# Attaching 2x4 to floor beams



## Anesthesiologis (Jun 18, 2012)

So, I am wanting to hang a 75 pound MMA punching/kicking bag in the basement.

I have attached a bag swivel to a thick piece of wood with the following estimated measurements: 39 inches length, by 7 1/2 width, and 2 inch thickness.

This will be hanging on an exposed basement ceiling.

My question is, what size screws would I need and what type would be sufficient to hold such weight? Pictures + links would be excellent.

Any other tips would be appreciated. Such as, whether or not to add springs to reduce the stress on the joyce.

See attached image.


----------



## joecaption (Nov 30, 2011)

That sure looks like nothing put a 3/4" thick board, not going to work, it's just going to split in 1/2.


----------



## Anesthesiologis (Jun 18, 2012)

It looks thin because of the angle in which I took the picture.... but it's a really thick board. 2 inches is not thin at all. I highly doubt it will snap.


----------



## bubbler (Oct 18, 2010)

Here is what I would do:










The 2x4's would attach to the joists with the bottom edges of each lined up. That creates two cleats on insides of the joist bay--I assume it is 16" from center of one joist to the other? Since "two by" lumber is really 1.5", you have 1.5" between the inside edges of your 2x joists and another 3" from the two 2x4's meaning your distance between is 11.5".
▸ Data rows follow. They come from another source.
Lemma id_bytes_ne i : id_bytes i <> [].
Proof. intros Hn. pose proof (length_id_bytes i) as Hl. by rewrite Hn in Hl. Qed.

Lemma decode_selector_dec s rest :
  selector_wf s -> selector_fits s -> canonical_cidrs (cidrs s) = cidrs s ->
  (selector_enc s ++ rest) `suffix_of` B ->
  decode_selector (dec (selector_enc s ++ rest)) = Ok (s, dec rest).
Proof.
  intros [Hp Hlb Hc] [Fp Fl Fc Ft] Hcan Hs. unfold decode_selector, selector_enc in *.
  rewrite <- (length_bt_elements (peer_ids s)) in *.
  assert (Hsz : size (labels s) = length (bt_entries (labels s)))
    by (by rewrite bt_entries_perm, length_map_to_list).
  rewrite Hsz in *. fold (lenN (bt_elements (peer_ids s))) in *. fold (lenN (bt_entries (labels s))) in *.
  unfold MAX_SELECTOR_PEERS, MAX_LABELS, MAX_SELECTOR_CIDRS in *.
  rewrite <- !app_assoc in *.
  rewrite d_count_items by (done || (unfold U32_MAX; lia) || (intros; apply id_bytes_ne)).
  cbn [mbind outcome_bind]. destruct (N.ltb_spec 1024 (lenN (bt_elements (peer_ids s)))); [lia|].
  apply suffix_rest in Hs. unfold lenN at 1. rewrite Nat2N.id. rewrite decode_peers_dec by done.
  cbn [mbind outcome_bind]. apply suffix_rest in Hs.
  rewrite d_count_items; [|intros; by destruct x|unfold U32_MAX; lia|done].
  cbn [mbind outcome_bind]. destruct (N.ltb_spec 64 (lenN (bt_entries (labels s)))); [lia|].
  apply suffix_rest in Hs. unfold lenN at 1. rewrite Nat2N.id. rewrite decode_labels_dec by done.
  cbn [mbind outcome_bind]. apply suffix_rest in Hs.
  rewrite d_count_items; [|intros; by destruct x|unfold U32_MAX; lia|done].
  cbn [mbind outcome_bind]. destruct (N.ltb_spec 256 (lenN (cidrs s))); [lia|].
  apply suffix_rest in Hs. unfold lenN at 1. rewrite Nat2N.id. rewrite decode_networks_dec by done.
  cbn [mbind outcome_bind]. unfold selector_new. rewrite Hcan. by destruct s.
Qed.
On top of the 2x4's I'd attach a 2x6 (or larger if appropriate) with it's face down. This creates the ceiling you'll attach the bag mount to--so this 2x6 is now recessed into the ceiling by about 3.5" (the width of the face of the 2x4's). You may need a few links of chain to add to the bag...

If you're paranoid and think that even with only an 11.5" span, the 2x6 isn't enough, you could stack & glue a second 2x6 on top of it, you'd essentially be creating a 4x6 up there.

Personally I'd attached everything together with a framing nailer, but I assume you don't have one, in that case I'd use some 2-1/2" wood screws, followed up by some 2-1/2" nails--the nails have greater shear strength, but the screws will hold everything in place tightly.

I think with this shelf inside the joist bay you'll be fine, but if you're up to Van Damm level you might start to twists the joists... in that that case I'd add blocking between the joists this shelf to attached to and their neighbors.

I hope this makes sense...


----------